__Exercise__:
From the following material, work out how many lines include the string "SupervisorHandle"; respond with the number only.

Information shown below:

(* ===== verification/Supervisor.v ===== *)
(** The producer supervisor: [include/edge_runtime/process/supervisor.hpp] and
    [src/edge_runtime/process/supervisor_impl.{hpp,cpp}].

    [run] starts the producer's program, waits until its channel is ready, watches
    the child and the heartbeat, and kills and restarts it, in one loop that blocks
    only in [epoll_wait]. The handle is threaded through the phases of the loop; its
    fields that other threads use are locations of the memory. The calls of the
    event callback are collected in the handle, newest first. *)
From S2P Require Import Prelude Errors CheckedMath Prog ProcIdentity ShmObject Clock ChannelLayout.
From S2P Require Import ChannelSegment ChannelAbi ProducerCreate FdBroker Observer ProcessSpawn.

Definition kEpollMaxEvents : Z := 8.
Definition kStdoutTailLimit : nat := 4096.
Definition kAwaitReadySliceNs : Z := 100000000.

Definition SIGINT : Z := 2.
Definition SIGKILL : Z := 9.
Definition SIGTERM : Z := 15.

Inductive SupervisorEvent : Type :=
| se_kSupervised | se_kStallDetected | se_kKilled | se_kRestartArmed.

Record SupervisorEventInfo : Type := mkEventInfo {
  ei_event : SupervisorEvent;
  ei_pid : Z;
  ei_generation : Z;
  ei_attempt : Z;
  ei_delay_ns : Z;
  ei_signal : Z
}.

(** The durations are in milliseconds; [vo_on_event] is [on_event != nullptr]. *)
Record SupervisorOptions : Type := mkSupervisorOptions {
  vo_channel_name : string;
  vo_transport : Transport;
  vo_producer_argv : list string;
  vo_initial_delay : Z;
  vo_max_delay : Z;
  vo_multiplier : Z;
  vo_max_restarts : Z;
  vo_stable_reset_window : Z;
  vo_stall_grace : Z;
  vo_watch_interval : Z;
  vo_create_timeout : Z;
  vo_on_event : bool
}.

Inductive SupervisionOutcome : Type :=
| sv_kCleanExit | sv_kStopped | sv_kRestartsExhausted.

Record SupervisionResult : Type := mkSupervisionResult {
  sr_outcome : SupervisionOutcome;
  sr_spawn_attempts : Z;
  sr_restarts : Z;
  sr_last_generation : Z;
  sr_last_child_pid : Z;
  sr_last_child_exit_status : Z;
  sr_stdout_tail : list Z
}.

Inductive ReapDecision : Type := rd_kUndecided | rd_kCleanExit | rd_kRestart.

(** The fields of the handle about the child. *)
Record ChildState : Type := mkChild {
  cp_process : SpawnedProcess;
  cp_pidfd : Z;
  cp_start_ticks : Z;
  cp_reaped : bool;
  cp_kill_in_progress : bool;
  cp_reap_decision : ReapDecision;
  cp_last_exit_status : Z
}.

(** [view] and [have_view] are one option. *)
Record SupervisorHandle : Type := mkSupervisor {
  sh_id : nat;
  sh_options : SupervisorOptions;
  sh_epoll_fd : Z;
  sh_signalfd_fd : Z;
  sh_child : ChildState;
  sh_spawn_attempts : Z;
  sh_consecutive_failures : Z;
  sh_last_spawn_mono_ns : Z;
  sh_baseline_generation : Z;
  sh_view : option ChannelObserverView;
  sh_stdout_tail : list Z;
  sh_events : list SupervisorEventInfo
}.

End of Information shown.
Information shown below:

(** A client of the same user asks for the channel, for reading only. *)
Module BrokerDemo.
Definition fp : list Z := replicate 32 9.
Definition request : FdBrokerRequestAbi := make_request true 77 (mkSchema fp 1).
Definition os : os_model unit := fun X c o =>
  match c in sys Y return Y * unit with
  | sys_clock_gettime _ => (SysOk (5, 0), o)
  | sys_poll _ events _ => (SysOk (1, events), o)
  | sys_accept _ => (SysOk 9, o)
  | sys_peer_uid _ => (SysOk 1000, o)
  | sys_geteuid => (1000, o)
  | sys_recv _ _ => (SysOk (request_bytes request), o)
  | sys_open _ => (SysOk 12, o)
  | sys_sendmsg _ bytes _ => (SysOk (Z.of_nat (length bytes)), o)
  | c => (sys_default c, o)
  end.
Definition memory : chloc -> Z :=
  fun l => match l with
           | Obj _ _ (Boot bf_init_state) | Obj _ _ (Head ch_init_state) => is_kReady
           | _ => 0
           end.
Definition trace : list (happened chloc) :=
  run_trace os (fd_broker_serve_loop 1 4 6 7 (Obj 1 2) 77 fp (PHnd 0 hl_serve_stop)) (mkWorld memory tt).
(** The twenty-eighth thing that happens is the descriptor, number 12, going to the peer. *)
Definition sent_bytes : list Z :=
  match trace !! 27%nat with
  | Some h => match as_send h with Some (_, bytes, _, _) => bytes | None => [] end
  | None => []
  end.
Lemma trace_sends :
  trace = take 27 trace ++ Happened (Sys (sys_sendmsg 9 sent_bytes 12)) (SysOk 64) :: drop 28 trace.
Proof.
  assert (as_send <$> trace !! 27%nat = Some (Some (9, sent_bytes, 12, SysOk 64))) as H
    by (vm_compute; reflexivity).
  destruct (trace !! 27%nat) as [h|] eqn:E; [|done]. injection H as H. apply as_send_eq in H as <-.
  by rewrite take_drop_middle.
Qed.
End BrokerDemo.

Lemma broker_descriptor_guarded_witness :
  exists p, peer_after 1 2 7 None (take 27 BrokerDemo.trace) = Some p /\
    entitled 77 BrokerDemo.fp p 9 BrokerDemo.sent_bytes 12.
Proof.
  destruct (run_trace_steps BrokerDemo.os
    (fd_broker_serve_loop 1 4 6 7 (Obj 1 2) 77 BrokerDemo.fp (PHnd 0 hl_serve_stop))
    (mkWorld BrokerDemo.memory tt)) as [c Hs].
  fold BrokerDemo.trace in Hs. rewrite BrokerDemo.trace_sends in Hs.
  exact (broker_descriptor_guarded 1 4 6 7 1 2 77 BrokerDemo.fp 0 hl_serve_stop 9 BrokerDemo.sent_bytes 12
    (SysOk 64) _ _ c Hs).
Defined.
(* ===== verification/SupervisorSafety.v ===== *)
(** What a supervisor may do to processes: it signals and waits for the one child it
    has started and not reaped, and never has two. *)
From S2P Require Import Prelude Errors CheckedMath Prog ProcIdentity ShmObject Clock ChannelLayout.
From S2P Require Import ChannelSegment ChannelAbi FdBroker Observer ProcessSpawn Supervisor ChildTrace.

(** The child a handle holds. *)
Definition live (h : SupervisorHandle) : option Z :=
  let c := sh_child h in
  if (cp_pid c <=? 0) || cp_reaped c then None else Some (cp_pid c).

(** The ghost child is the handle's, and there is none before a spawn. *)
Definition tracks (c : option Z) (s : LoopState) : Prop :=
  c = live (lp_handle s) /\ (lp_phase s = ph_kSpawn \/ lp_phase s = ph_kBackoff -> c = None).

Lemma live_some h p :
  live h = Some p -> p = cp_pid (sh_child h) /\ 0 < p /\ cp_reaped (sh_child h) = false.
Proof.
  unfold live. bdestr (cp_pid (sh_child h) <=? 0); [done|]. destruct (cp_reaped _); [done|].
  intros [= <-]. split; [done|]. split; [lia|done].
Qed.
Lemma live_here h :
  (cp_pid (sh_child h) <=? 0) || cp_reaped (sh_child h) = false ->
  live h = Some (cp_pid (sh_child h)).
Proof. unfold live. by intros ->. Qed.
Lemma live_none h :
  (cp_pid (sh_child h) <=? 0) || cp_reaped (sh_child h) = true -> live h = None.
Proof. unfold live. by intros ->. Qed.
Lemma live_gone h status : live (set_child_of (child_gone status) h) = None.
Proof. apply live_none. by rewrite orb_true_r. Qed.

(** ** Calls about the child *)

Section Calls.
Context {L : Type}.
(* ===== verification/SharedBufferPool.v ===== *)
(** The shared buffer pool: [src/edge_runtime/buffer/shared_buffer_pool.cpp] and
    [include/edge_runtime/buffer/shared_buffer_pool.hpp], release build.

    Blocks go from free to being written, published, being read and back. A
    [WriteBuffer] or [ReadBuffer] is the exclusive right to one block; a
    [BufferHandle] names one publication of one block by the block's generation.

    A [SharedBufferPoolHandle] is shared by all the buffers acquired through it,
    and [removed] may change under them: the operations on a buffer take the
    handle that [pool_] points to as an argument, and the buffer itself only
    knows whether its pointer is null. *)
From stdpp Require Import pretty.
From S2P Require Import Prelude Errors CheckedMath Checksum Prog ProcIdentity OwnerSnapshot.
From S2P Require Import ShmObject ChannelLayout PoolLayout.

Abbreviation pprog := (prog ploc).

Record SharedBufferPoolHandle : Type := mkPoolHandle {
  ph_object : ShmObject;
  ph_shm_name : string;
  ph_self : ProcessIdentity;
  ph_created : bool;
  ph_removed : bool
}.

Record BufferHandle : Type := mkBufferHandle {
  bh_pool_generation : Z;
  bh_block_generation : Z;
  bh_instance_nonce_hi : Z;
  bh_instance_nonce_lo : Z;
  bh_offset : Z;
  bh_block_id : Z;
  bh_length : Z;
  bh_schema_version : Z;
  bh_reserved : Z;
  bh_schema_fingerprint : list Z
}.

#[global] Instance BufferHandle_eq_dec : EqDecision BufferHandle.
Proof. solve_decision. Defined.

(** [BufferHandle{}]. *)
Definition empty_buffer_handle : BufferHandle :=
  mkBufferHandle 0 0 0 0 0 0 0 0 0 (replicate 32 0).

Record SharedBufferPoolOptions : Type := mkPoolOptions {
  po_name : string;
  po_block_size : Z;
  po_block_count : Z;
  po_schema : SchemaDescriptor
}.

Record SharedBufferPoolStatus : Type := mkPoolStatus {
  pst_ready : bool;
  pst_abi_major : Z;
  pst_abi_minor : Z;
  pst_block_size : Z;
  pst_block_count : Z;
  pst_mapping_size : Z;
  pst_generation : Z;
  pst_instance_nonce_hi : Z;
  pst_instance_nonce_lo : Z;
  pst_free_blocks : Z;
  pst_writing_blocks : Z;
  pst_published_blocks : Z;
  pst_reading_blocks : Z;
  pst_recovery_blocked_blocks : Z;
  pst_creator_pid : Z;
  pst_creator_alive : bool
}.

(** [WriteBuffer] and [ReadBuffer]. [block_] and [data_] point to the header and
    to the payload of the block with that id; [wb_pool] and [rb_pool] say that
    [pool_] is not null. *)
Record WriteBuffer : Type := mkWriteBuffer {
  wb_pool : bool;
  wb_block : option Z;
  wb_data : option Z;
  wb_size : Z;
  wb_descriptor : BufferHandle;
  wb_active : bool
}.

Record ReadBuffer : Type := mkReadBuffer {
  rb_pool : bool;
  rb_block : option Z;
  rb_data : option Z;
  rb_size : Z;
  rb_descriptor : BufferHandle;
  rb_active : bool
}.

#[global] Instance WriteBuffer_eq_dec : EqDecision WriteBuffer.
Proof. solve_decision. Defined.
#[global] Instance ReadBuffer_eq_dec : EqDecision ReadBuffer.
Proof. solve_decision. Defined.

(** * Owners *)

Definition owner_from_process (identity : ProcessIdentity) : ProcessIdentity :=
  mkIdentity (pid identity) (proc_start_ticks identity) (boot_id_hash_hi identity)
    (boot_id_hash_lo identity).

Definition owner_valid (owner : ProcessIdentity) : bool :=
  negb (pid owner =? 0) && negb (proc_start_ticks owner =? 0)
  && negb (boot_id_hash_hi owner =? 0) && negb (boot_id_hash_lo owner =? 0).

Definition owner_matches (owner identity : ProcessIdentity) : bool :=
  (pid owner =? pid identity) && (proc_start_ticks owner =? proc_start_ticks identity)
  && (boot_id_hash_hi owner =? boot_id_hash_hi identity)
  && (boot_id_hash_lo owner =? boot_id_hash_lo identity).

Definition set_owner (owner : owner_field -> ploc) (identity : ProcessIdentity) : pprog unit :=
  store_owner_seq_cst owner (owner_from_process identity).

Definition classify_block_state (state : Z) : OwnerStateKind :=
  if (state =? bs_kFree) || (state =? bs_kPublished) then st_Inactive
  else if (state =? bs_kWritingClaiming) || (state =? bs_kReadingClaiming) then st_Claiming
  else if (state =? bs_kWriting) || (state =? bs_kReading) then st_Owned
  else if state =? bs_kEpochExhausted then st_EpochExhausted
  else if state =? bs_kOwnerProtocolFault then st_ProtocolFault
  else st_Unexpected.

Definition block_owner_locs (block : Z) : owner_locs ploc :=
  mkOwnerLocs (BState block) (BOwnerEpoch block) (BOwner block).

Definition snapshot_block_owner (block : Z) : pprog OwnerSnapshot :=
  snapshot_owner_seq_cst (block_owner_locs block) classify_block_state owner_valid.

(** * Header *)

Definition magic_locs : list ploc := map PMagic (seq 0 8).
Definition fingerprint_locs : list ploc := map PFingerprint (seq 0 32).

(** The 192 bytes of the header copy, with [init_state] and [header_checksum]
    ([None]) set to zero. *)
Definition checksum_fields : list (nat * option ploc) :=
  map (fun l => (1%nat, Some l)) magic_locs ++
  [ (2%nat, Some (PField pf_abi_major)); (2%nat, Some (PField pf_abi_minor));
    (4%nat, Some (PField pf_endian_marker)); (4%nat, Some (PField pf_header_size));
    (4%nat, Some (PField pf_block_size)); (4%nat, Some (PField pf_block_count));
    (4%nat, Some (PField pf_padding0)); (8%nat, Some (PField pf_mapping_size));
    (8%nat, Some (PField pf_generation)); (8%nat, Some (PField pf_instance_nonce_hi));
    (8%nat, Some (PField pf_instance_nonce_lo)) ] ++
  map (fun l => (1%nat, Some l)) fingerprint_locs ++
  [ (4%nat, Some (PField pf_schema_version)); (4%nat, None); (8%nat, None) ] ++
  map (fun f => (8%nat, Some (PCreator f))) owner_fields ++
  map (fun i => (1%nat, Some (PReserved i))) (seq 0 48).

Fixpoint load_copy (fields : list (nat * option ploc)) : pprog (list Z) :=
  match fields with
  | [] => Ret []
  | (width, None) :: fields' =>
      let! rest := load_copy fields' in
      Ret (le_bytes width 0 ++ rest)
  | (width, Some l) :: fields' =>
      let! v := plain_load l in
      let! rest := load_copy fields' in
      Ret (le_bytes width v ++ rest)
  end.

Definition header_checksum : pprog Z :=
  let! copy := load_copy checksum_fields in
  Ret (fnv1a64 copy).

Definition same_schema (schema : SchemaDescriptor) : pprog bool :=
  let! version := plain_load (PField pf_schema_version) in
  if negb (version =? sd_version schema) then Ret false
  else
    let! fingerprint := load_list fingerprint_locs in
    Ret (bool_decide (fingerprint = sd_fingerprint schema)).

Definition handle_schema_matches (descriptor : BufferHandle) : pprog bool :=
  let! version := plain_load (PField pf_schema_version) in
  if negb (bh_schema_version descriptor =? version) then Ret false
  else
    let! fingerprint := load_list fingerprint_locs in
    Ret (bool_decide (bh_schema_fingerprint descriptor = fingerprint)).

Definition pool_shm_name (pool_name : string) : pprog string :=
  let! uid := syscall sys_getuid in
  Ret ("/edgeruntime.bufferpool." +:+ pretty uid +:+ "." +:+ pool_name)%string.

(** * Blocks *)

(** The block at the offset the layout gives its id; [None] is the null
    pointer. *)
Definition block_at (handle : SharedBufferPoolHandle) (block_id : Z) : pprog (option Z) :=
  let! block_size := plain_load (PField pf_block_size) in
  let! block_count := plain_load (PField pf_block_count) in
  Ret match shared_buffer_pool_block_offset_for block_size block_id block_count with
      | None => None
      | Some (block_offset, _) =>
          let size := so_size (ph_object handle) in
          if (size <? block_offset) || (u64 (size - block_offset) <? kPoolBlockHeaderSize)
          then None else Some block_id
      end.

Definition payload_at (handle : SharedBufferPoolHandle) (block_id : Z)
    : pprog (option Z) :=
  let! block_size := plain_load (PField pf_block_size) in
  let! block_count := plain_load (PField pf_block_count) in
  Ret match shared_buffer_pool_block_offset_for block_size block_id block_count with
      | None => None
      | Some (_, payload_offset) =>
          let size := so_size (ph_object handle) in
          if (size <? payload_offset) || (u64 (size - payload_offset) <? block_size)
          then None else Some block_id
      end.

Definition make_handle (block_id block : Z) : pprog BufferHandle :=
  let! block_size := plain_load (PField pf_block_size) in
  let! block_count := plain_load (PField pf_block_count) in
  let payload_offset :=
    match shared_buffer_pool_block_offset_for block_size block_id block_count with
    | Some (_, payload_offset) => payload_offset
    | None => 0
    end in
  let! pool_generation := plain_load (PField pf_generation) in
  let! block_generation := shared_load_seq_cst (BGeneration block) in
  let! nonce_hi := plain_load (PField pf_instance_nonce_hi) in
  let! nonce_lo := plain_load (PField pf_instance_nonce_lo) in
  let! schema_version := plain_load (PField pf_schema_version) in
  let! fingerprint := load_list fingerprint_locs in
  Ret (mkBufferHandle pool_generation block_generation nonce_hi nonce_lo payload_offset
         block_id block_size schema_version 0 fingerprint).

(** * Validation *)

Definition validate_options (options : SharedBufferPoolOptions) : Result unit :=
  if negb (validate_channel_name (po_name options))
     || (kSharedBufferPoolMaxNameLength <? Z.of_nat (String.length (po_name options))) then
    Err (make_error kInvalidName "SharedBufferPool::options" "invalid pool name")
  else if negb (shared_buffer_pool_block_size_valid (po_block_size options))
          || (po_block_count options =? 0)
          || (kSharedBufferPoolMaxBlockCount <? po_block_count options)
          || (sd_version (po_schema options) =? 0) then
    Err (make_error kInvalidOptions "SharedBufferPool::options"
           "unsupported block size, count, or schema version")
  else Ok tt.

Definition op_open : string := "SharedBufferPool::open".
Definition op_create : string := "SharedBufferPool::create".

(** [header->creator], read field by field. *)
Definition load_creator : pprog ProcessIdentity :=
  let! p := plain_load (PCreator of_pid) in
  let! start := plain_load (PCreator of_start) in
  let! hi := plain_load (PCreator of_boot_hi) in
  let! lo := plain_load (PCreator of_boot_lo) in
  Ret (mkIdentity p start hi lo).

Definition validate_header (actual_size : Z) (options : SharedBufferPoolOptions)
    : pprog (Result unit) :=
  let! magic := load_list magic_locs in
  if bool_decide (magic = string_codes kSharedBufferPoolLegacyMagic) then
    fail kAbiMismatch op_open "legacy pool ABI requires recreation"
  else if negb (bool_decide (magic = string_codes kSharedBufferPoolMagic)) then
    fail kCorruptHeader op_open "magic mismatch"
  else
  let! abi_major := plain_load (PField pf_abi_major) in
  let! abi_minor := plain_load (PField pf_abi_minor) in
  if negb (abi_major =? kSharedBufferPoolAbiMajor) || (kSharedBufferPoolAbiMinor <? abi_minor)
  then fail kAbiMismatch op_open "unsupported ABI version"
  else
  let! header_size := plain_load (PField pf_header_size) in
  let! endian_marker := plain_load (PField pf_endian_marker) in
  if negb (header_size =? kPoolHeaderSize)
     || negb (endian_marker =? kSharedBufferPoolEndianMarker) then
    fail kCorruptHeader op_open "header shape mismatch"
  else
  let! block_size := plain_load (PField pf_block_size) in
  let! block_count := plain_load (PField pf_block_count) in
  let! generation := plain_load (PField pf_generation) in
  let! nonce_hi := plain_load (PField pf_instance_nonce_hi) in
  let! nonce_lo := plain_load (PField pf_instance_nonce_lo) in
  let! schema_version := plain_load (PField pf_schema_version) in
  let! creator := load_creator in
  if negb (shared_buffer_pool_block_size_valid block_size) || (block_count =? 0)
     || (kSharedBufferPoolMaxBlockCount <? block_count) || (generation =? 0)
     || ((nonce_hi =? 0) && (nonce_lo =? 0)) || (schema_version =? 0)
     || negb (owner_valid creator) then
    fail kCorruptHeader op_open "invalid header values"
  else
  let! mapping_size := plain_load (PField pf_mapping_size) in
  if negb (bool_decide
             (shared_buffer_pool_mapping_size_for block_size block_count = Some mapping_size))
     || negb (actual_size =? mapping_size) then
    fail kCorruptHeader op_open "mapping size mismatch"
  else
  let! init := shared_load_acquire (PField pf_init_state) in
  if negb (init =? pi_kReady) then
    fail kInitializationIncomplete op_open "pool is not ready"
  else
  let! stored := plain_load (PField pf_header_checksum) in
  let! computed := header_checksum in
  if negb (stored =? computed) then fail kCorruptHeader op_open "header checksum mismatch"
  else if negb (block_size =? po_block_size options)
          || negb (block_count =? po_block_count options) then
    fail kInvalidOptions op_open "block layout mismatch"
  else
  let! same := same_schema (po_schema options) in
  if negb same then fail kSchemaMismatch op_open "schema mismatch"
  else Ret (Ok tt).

End of Information shown.

__Answer space__:
2